Quand l’arbre de la propagande cache la forêt du totalitarisme

Une vision moins naïve – disons: plus matérialiste – aurait examiné les fondements structurels de l’adhésion d’une large part de la population allemande au nazisme. C’est ce que faisait La zone d’intérêt, sorti il y a un peu plus d’un an, dans lequel Jonathan Glazer rappelle combien l’extermination de la population juive fut, pour beaucoup, un choix économique «rationnel». Elle aurait aussi rappelé la complicité active de la bourgeoisie allemande et de ses relais politiques, dont les projets de Hitler ne menaçaient pas les intérêts. Elle aurait évoqué la répression féroce qui s’est abattue sur la résistance allemande au nazisme.

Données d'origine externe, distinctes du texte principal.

(* ===== verification/SqlService.v ===== *)
(** * [src/src/server/request/sql_service.c]: SQL requests of the API server

    Classification of a statement as a read or a write (it decides which lock the request
    takes), the growing JSON buffer, the payloads, and [sql_service_execute]. *)

From stdpp Require Import base list strings sets gmap.
From Stdlib Require Import Ascii.
From S2P Require Import Prelude CString Common Parser Index BPTree Schema Json Storage DbContext Executor.

(** ** Classification *)

Inductive SqlOperationKind := SQL_OPERATION_UNKNOWN | SQL_OPERATION_READ | SQL_OPERATION_WRITE.

#[export] Instance SqlOperationKind_eq_dec : EqDecision SqlOperationKind.
Proof. solve_decision. Defined.

Definition not_newline (c : ascii) : bool := negb (Ascii.eqb c NUL) && negb (Ascii.eqb c LF).

(** The loop over blanks, [--] comments and semicolons; every round but the last consumes a
    character.  [None] only when [fuel] runs out. *)
Fixpoint skip_prefix_loop (fuel : nat) (cursor : cstr) : option cstr :=
  match fuel with
  | O => None
  | S fuel =>
      let cursor := drop_while isspace cursor in
      if Ascii.eqb (peek cursor) "-" && Ascii.eqb (peek (tail cursor)) "-" then
        skip_prefix_loop fuel (drop_while not_newline (tail (tail cursor)))
      else if Ascii.eqb (peek cursor) ";" then skip_prefix_loop fuel (tail cursor)
      else Some cursor
  end.

Definition skip_sql_prefix (sql_text : cstr) : cstr :=
  default sql_text (skip_prefix_loop (S (length sql_text)) sql_text).

Definition is_sql_identifier_char (ch : ascii) : bool := isalnum ch || Ascii.eqb ch "_".

Fixpoint matches_keyword (text keyword : cstr) : bool :=
  match keyword with
  | [] => negb (is_sql_identifier_char (peek text))
  | k :: keyword' =>
      if negb (Ascii.eqb (toupper (peek text)) k) then false else matches_keyword (tail text) keyword'
  end.

(** The operation is [SQL_OPERATION_UNKNOWN] exactly on the error results. *)
Definition sql_service_classify_operation (sql_text : cstr) : result SqlError SqlOperationKind :=
  let cursor := skip_sql_prefix sql_text in
  if Ascii.eqb (peek cursor) NUL then fail «"sql_service_classify_operation received empty SQL"»
  else if matches_keyword cursor «"SELECT"» then Ok SQL_OPERATION_READ
  else if matches_keyword cursor «"INSERT"» then Ok SQL_OPERATION_WRITE
  else fail «"sql_service_classify_operation could not classify SQL"».

(** ** The JSON buffer *)

(** [length] is the length of [data]; [capacity] counts the bytes allocated. *)
Record JsonBuffer := mkJsonBuffer { data : cstr; capacity : N }.

Definition json_empty : JsonBuffer := mkJsonBuffer [] 0.

(** The doubling loop; 64 doublings of a positive [size_t] pass any other one. *)
Fixpoint grow_capacity (fuel : nat) (next_capacity needed : N) : N :=
  match fuel with
  | O => next_capacity
  | S fuel =>
      if (next_capacity <? needed)%N then
        if (SIZE_MAX / 2 <? next_capacity)%N then needed else grow_capacity fuel (next_capacity * 2) needed
      else next_capacity
  end.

Que nous apprend Joachim Lang sur cette propagande nazie, tournant à plein régime après 1938 pour justifier l’invasion de la Pologne, le pacte germano-soviétique et, surtout, la Solution finale? Son film a le mérite de revenir sur le rôle clé du cinéma dans le travail idéologique de l’entourage de Hitler. En 1938 sort le documentaire Les dieux du stade, ode au muscle et à la performance physique, tourné par Leni Riefenstahl lors des Jeux olympiques de 1936. Mais c’est surtout Le Juif Süss, réalisé par Veit Harlan en 1940, qui marque l’apogée de la propagande antisémite. Goebbels supervise le projet dès la fin de 1938 et, en septembre 1940, le film reçoit le Lion d’or à Venise, entérinant une victoire idéologique majeure.

Illustration 2
Le cinéma, cœur du dispositif propagandiste nazi – La fabrique du mensonge, réal. Joachim Lang, 2025 – © Condor

Et puis il y a le fameux discours du Sportpalast, en 1943, par lequel Goebbels convainc 14000 membres du parti nazi de s’engager dans une guerre totale, alors que le conflit est en train de basculer. Le film alterne entre son acteur répétant devant un miroir et des images d’archives du discours, soulignant à la fois les qualités d’orateur de Goebbels et la réalité de ce qui fut une superproduction multimédia: discours en direct, diffusion remontée à la radio, relai dans la presse et, enfin, intégration aux actualités filmées.

Fascination coupable

Mais, en montrant ce moment comme un tour de force, en en faisant son propre sommet comme celui de la carrière du dignitaire nazi, le film finit par avouer ce qu’il est: moins une analyse fine de la propagande du Troisième Reich qu’un biopic consacré aux dernières années de Goebbels. De ce dernier, d’innombrables archives révèlent la vie publique, les frasques privées, l’ambition maladive, mais aussi les rivalités et les jalousies qu’il a suscitées. La caméra de Joachim Lang tire de ces documents un personnage de drame – certes peu sympathique – plutôt qu’un sujet historique.

Illustration 3
Joseph Goebbels, orateur redoutable et… «fascinant»? – La fabrique du mensonge, réal. Joachim Lang, 2025 – © Condor

Il n’y a aucun doute, on l’a dit, sur les intentions du réalisateur. Le choix de commencer par la fin, quand Joseph et Magda Goebbels assassinent leurs six enfants avant de se suicider, pose sans équivoque la monstruosité et le fanatisme du personnage. Et l’insertion d’images d’archives tente d’instaurer une distance salutaire. Mais, en dehors de ces précautions, le film s’inscrit résolument dans la tradition des biopics historiques alliant narration classique, reconstitution pointilleuse et performance d’acteur – Robert Stadlober est impressionnant, c’est un peu le problème.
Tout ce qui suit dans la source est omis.